Most things in our lives find a natural rhythm. Whether that’s catching up with friends or even buying new shoes, we find a pace that suits us and, as creatures of habit, we stick to it. Nature too finds rhythms – the rocking of a swing, the flowering of trees, or the pattern of rain showers in May. The frequencies of all these events are barely noticed by us as we go about our lives. We tend only to notice when a rhythm changes: if we’re used to seeing a buddy every few months and then hang out with them for a week, we certainly pick up on it. If any friends are reading this, take heart: I love you all.

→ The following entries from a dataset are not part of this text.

Lemma list_returns w :
  exists ms evs,
    returns (Mem0Client.list server config)
      w ms (healthChecked w || answered (probe_outcome server config w)) evs
    /\ probes config evs
       = (if healthChecked w then [] else [probe_outcome server config w])
    /\ stores evs = [].
Proof.
  unfold Mem0Client.list. after_health w evs0 H0 P0 S0. run_request.
  destruct (server (trace w ++ evs0) _) as [|r].
  - close_with P0 S0. auto.
  - destruct (ok r); cbn [negb].
    + destruct (json r) as [[|st|[ms|]|a]|]; close_with P0 S0; auto.
    + close_with P0 S0. auto.
Qed.

Lemma add_returns c a w :
  let out := server (trace (after_check server config w))
               (Mem0Client.add_request config c a) in
  exists res evs,
    returns (Mem0Client.add server config c a)
      w res (healthChecked w || answered (probe_outcome server config w)) evs
    /\ probes config evs
       = (if healthChecked w then [] else [probe_outcome server config w])
    /\ stores evs = [(Mem0Client.add_request config c a, out)]
    /\ (failed out = true -> res = None)
    /\ (forall r v, out = Responded r -> ok r = true ->
                    json r = Some v -> v <> JNull -> res = Some v).
Proof.
  unfold Mem0Client.add. after_health w evs0 H0 P0 S0. run_request.
  destruct (server (trace w ++ evs0) _) as [|r]; cbn [failed].
  - close_with P0 S0. repeat split; auto; discriminate.
  - destruct (ok r) eqn:Hok; cbn [negb].
    + destruct (json r) as [[|st|ms|ar]|] eqn:J; close_with P0 S0;
        repeat split; auto; try discriminate; intros; congruence.
    + close_with P0 S0. repeat split; auto; intros; congruence.
Qed.

Lemma delete_returns i w :
  let out := server (trace (after_check server config w))
               (Mem0Client.delete_request config i) in
  exists res evs,
    returns (Mem0Client.delete server config i)
      w res (healthChecked w || answered (probe_outcome server config w)) evs
    /\ probes config evs
       = (if healthChecked w then [] else [probe_outcome server config w])
    /\ stores evs = []
    /\ (failed out = true ->
        res = false /\
        exists pre e,
          evs = pre ++ [Console ErrorLevel
                          (lit "[memory-mem0] Delete error:") (Some e)])
    /\ (failed out = false -> res = true).
Proof.
  unfold Mem0Client.delete. after_health w evs0 H0 P0 S0. run_request.
  destruct (server (trace w ++ evs0) _) as [|r]; cbn [failed].
  - close_with P0 S0. repeat split; auto; try discriminate.
    eexists (evs0 ++ [_]), _. now rewrite <- app_assoc.
  - destruct (ok r); cbn [negb].
    + close_with P0 S0. repeat split; auto; discriminate.
    + close_with P0 S0. repeat split; auto; try discriminate.
      eexists (evs0 ++ [_]), _. now rewrite <- app_assoc.
Qed.

End ClientFacts.

(** ** The health probe *)

Lemma run_op_returns ns server config op w :
  exists evs,
    returns (run_op ns server config op) w tt
      (healthChecked w || answered (probe_outcome server config w)) evs
    /\ probes config evs
       = (if healthChecked w then [] else [probe_outcome server config w]).
Proof.
  destruct op as [q limit|c a| |i]; unfold run_op.
  - destruct (search_returns ns server config q limit w)
      as (v & evs & H & P & _).
    exists evs. split; [|exact P].
    unfold returns in *. unfold bind. now rewrite H.
  - destruct (add_returns server config c a w) as (v & evs & H & P & _).
    exists evs. split; [|exact P].
    unfold returns in *. unfold bind. now rewrite H.
  - destruct (list_returns server config w) as (v & evs & H & P & _).
    exists evs. split; [|exact P].
    unfold returns in *. unfold bind. now rewrite H.
  - destruct (delete_returns server config i w) as (v & evs & H & P & _).
    exists evs. split; [|exact P].
    unfold returns in *. unfold bind. now rewrite H.
Qed.

(** C1, as the code has it.  Whatever the server does, an operation never
    throws; on a checked client it sends no probe and leaves the client
    checked; on an unchecked client it sends exactly one probe, and the
    client is checked after it exactly when that probe was answered: with a
    status that is not 2xx, or with a 2xx status and a JSON body other than
    [null].  So in a run of operations from an unchecked client every
    operation probes again until a probe is answered: an answered probe is
    the last probe of the run, the run ends checked exactly when one of its
    probes was answered, and a run that ends unchecked has probed once for
    each of its operations.  A run from a checked client sends no probe and
    ends checked. *)
Theorem health_probe_until_answered :
  forall ns server config,
    (forall op w,
     exists evs,
       returns (run_op ns server config op) w tt
         (healthChecked w || answered (probe_outcome server config w)) evs
       /\ probes config evs
          = (if healthChecked w then []
             else [probe_outcome server config w]))
    /\ forall ops w,
       exists evs hc,
         returns (run_ops ns server config ops) w tt hc evs
         /\ (List.length (probes config evs) <= List.length ops)%nat
         /\ (healthChecked w = true ->
             probes config evs = [] /\ hc = true)
         /\ (healthChecked w = false ->
             hc = existsb answered (probes config evs)
             /\ (forall pre out post,
                   probes config evs = pre ++ out :: post ->
                   answered out = true -> post = [])
             /\ (hc = false ->
                 List.length (probes config evs) = List.length ops)).
Proof.
  intros ns server config. split; [apply run_op_returns|].
  intros ops; induction ops as [|op ops IH]; intros w.
  - exists [], (healthChecked w). unfold returns; simpl.
    rewrite app_nil_r. destruct w as [hc t]; simpl.
    repeat split; auto.
    intros pre out post E. now destruct pre.
  - destruct (run_op_returns ns server config op w) as (evs1 & H1 & P1).
    specialize (IH {| healthChecked :=
                        healthChecked w
                        || answered (probe_outcome server config w);
                      trace := trace w ++ evs1 |}).
    destruct IH as (evs2 & hc & H2 & L2 & T2 & F2).
    cbn [healthChecked trace] in *.
    exists (evs1 ++ evs2), hc. split.
    { cbn [run_ops]. eapply returns_bind; eauto. }
    rewrite probes_app, P1.
    destruct (healthChecked w) eqn:Hw; cbn [orb] in *.
    + destruct (T2 eq_refl) as [-> ->]. simpl.
      repeat split; auto; try lia; discriminate.
    + destruct (answered (probe_outcome server config w)) eqn:Ha.
      * destruct (T2 eq_refl) as [E2 ->]. rewrite E2 in *. simpl.
        rewrite Ha. repeat split; auto; try lia; try discriminate.
        intros [|x pre] out post E _; simpl in E.
        -- now injection E as _ <-.
        -- injection E as _ E. now destruct pre.
      * destruct (F2 eq_refl) as (-> & N2 & K2). simpl. rewrite Ha. simpl.
        repeat split; auto; try lia; try discriminate.
        intros [|x pre] out post E A; simpl in E.
        -- injection E as <- _. congruence.
        -- injection E as _ E. eauto.
Qed.

(** C1, as the claim states it, fails: with no server listening, a search
    followed by a list probes twice, and the flag is still unset. *)
Lemma health_probe_repeated_when_unreachable :
  probes default_config
    (trace (snd (run_ops integer_toString unreachable default_config
                   [OpSearch (lit "build") None; OpList] fresh)))
  = [Rejected; Rejected]
  /\ healthChecked
       (snd (run_ops integer_toString unreachable default_config
               [OpSearch (lit "build") None; OpList] fresh))
     = false.
Proof. split; vm_compute; reflexivity. Qed.

(** A server that is up but unwell answers the first probe with a 503: one
    probe for three operations. *)
Example health_probe_once_when_answered :
  probes default_config
    (trace (snd (run_ops integer_toString (answering 503 None) default_config
                   [OpSearch (lit "build") None;
                    OpAdd (lit "Build uses a monorepo") None;
                    OpDelete (lit "m1")] fresh)))
  = [answering 503 None [] (Mem0Client.health_request default_config)]
  /\ healthChecked
       (snd (run_ops integer_toString (answering 503 None) default_config
               [OpSearch (lit "build") None;
                OpAdd (lit "Build uses a monorepo") None;
                OpDelete (lit "m1")] fresh))
     = true.
Proof. split; vm_compute; reflexivity. Qed.

(** ** Failures of [search] and [delete] *)

Lemma ok_status (r : Response) :
  ok r = true <-> (200 <= status r <= 299)%N.
Proof.
  unfold ok. rewrite andb_true_iff, !N.leb_le. tauto.
Qed.

(** C5.  If the [fetch] of a search rejects, or resolves to a response
    whose status is not 2xx, [search] returns the empty list and does not
    throw. *)
Theorem search_failure_is_empty :
  forall ns server config q limit w,
    failed (server (trace (after_check server config w))
              (Mem0Client.search_request ns config q limit)) = true ->
    fst (Mem0Client.search ns server config q limit w) = Ok [].
Proof.
  intros ns server config q limit w F.
  destruct (search_returns ns server config q limit w)
    as (ms & evs & H & _ & _ & E).
  unfold returns in H. rewrite H. simpl. now rewrite (E F).
Qed.

Lemma search_failure_is_empty_witness :
  failed (unreachable
            (trace (after_check unreachable default_config fresh))
            (Mem0Client.search_request integer_toString default_config
               (lit "build system") None)) = true
  /\ fst (Mem0Client.search integer_toString unreachable default_config
            (lit "build system") None fresh) = Ok [].
Proof.
  split; [reflexivity|].
  apply (search_failure_is_empty integer_toString unreachable default_config
           (lit "build system") None fresh).
  reflexivity.
Defined.

(** C6.  [delete] never throws.  If its [fetch] rejects or resolves to a
    response whose status is not 2xx, it returns [false] and the last thing
    it did was to log [[memory-mem0] Delete error:] with the error, through
    [console.error]; on a 2xx response it returns [true]. *)
Theorem delete_reports_failure :
  forall server config i w,
    let out := server (trace (after_check server config w))
                 (Mem0Client.delete_request config i) in
    (failed out = true ->
     exists w' pre e,
       Mem0Client.delete server config i w = (Ok false, w')
       /\ trace w' = pre ++ [Console ErrorLevel
                               (lit "[memory-mem0] Delete error:") (Some e)])
    /\ (forall r, out = Responded r -> (200 <= status r <= 299)%N ->
        exists w', Mem0Client.delete server config i w = (Ok true, w')).
Proof.
  intros server config i w out.
  destruct (delete_returns server config i w)
    as (res & evs & H & _ & _ & F & T).
  fold out in F, T. unfold returns in H. split.
  - intros Hf. destruct (F Hf) as (-> & pre & e & ->).
    eexists _, (trace w ++ pre), e. split; [exact H|].
    simpl. now rewrite app_assoc.
  - intros r E Hs. eexists. rewrite H. f_equal. f_equal. apply T.
    rewrite E. simpl. apply ok_status in Hs. now rewrite Hs.
Qed.

(** ** Storing *)

Lemma join_singleton (sep x : jsstring) : join sep [x] = x.
Proof. reflexivity. Qed.

(** C8.  [memory_store] called without an agent id issues exactly one
    [POST], to [<baseUrl>/memories], whose body has the content and the
    configured user id and no [metadata] (so no [agent_id]).  When the
    server answers that request with a 2xx response whose body reports
    success and carries the stored memories, the tool returns the text
    [Stored in memory: ] followed by the stored texts the server returned,
    joined by a comma and a space: the one text itself when there is
    one. *)
Theorem store_without_agent :
  forall server config text w,
    let req := {| method := POST;
                  url := baseUrl config ++ lit "/memories";
                  query := [];
                  headers := [(lit "Content-Type", lit "application/json")];
                  timeout := None;
                  body := Some (JObject
                                  [(lit "content", JString text);
                                   (lit "user_id",
                                    JString (userId config))]) |} in
    let out := server (trace (after_check server config w)) req in
    stores (trace (snd (Plugin.memory_store server config text None w)))
    = stores (trace w) ++ [(req, out)]
    /\ (forall r a ms,
          out = Responded r -> (200 <= status r <= 299)%N ->
          json r = Some (JAdd a) -> success a = true ->
          results a = Some ms ->
          fst (Plugin.memory_store server config text None w)
          = Ok (text_result
                  (lit "Stored in memory: "
                     ++ join (lit ", ") (map added_memory ms)))
          /\ forall m, ms = [m] ->
               fst (Plugin.memory_store server config text None w)
               = Ok (text_result
                       (lit "Stored in memory: " ++ added_memory m))).
Proof.
  intros server config text w req out.
  destruct (add_returns server config text None w)
    as (res & evs & H & _ & S & _ & T).
  change (Mem0Client.add_request config text None) with req in S, T.
  fold out in S, T.
  unfold returns in H. unfold Plugin.memory_store, bind. rewrite H.
  split.
  - assert (W : forall (X : M ToolResult) w1,
              (X = ret (text_result (lit "Failed to store memory."))
               \/ X = throw TypeError
               \/ exists t, X = ret t) ->
              snd (X w1) = w1).
    { intros X w1 [->|[->|[t ->]]]; reflexivity. }
    rewrite W.
    + cbn [trace]. now rewrite stores_app, S.
    + destruct (Plugin.stored_ok res) as [ar|]; [|now left].
      destruct (results ar); [right; right; eauto|right; now left].
  - intros r a ms E Hs J Ha Hr. apply ok_status in Hs.
    rewrite (T r (JAdd a) E Hs J) by discriminate.
    unfold Plugin.stored_ok. rewrite Ha, Hr. unfold ret. cbn [fst].
    split; [reflexivity|]. intros m ->. reflexivity.
Qed.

In (b)reaching stillness, we witness a stark change of rhythm. The ordinarily graceful, fluid moves of a dancer are slowed to breaking point – to a rhythm beyond our comprehension, allowing us to glimpse at its construction. Somewhat lost in thought during the languid movements of the dancers, the regular fluidity of dance lost its coherence for me. It was broken into a stream of discrete actions, with otherwise everyday actions broken into tiny pieces. The genius of this performance was those pieces were more than the sum of their parts.

Focusing on each chunk, I was mesmerised by the ordinary mechanisms of movement. The performance allowed generous periods of time for me to mull on how the three dancers played with deconstructed dance. I found myself wondering could they go much slower. Their breath and physiology would surely limit that, I thought. But they tried, and in doing so approached stillness. Had they moved faster, the discrete nature of their movements would have been lost and with that my thoughts of the nature of movement. Theirs was a Goldilocks pace.

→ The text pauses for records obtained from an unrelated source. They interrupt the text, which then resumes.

(** * Sanchalana: role-scoped administration and registration lifecycle

    A shallow embedding of the handlers of the Sanchalana festival web
    application that decide who may change what:

    - [RegistrationsManagement]: [canModifyRegistration] and the three
      payment-status handlers;
    - [EventsManagement]: [handleAddEdit] and [handleEditEvent];
    - [AdminUserManagement]: [handleCreateAdmin];
    - [RegistrationPage]: the zod schemas and [onSubmit];
    - [LiveCounter]: [fetchStats].

    The hosted backend is a record of tables (lists of rows).  Every
    handler is a computation in a small state monad over a [World]: the
    backend, the component's React state, the toasts shown so far, the
    number of requests sent and the schedule of backend faults. *)

From Stdlib Require Import String Ascii List ZArith Bool Lia.
Import ListNotations.
Open Scope string_scope.

(** ** JavaScript values that may be absent *)

(** A property typed [T | null | undefined].  Rows read from the backend
    carry [Null] for an empty column; optional chaining on a missing
    object yields [Undefined]. *)
Inductive nullable (A : Type) : Type :=
| Undefined
| Null
| Val (a : A).
Arguments Undefined {A}.
Arguments Null {A}.
Arguments Val {A} a.

(** [x === y] on possibly absent strings. *)
Definition strict_eq (x y : nullable string) : bool :=
  match x, y with
  | Undefined, Undefined => true
  | Null, Null => true
  | Val a, Val b => String.eqb a b
  | _, _ => false
  end.

(** Truthiness of a string: only the empty string is falsy. *)
Definition truthy (s : string) : bool := negb (String.eqb s "").
(** ** Where the candidate check falls short *)

(** C1, at two bodies the upstream can send with a 200 status.  The check
    of line 92 stops at [content]: a candidate whose content has no [parts]
    makes line 97 throw, and the result is ["Internal server error"], not
    ["Invalid AI response"]; a candidate whose first part has no [text] goes
    through as a success whose reply is [undefined].  A body with no
    [candidates] is reported as invalid, as the specification says. *)
Theorem C1_candidate_check_stops_at_content (ToString JSON_stringify : value -> jsstring) :
  outcome (handleGeminiChat ToString JSON_stringify
             (Double.respond 200 (str "") (Normal Sample.body_without_parts))
             Sample.hello (VArray []) Sample.env)
  = Normal {| success := false;
              statusCode := 500;
              reply := None;
              error := Some (str "Internal server error") |}
  /\ outcome (handleGeminiChat ToString JSON_stringify
                (Double.respond 200 (str "") (Normal Sample.body_without_text))
                Sample.hello (VArray []) Sample.env)
     = Normal {| success := true;
                 statusCode := 200;
                 reply := Some VUndefined;
                 error := None |}
  /\ outcome (handleGeminiChat ToString JSON_stringify
                (Double.respond 200 (str "") (Normal Sample.body_without_candidates))
                Sample.hello (VArray []) Sample.env)
     = Normal {| success := false;
                 statusCode := 500;
                 reply := None;
                 error := Some (str "Invalid AI response") |}.
Proof. repeat split; reflexivity. Qed.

Nothing in nature is entirely still. Like infinity, stillness is an abstraction that can be approached but not arrived at. Even the darkest, coldest, corner of Outer Space wriggles with vibrations from the Big Bang. But just as for our dancers, a frozen, still, universe would have less to say. It is in (b)reaching stillness that we can truly and richly ponder the constituent parts of (extra)ordinariness.

Words: Shane Bergin, Physicist, UCD School of Education

(b)reaching stillness showed at Project Arts Centre on 11 and 12 May.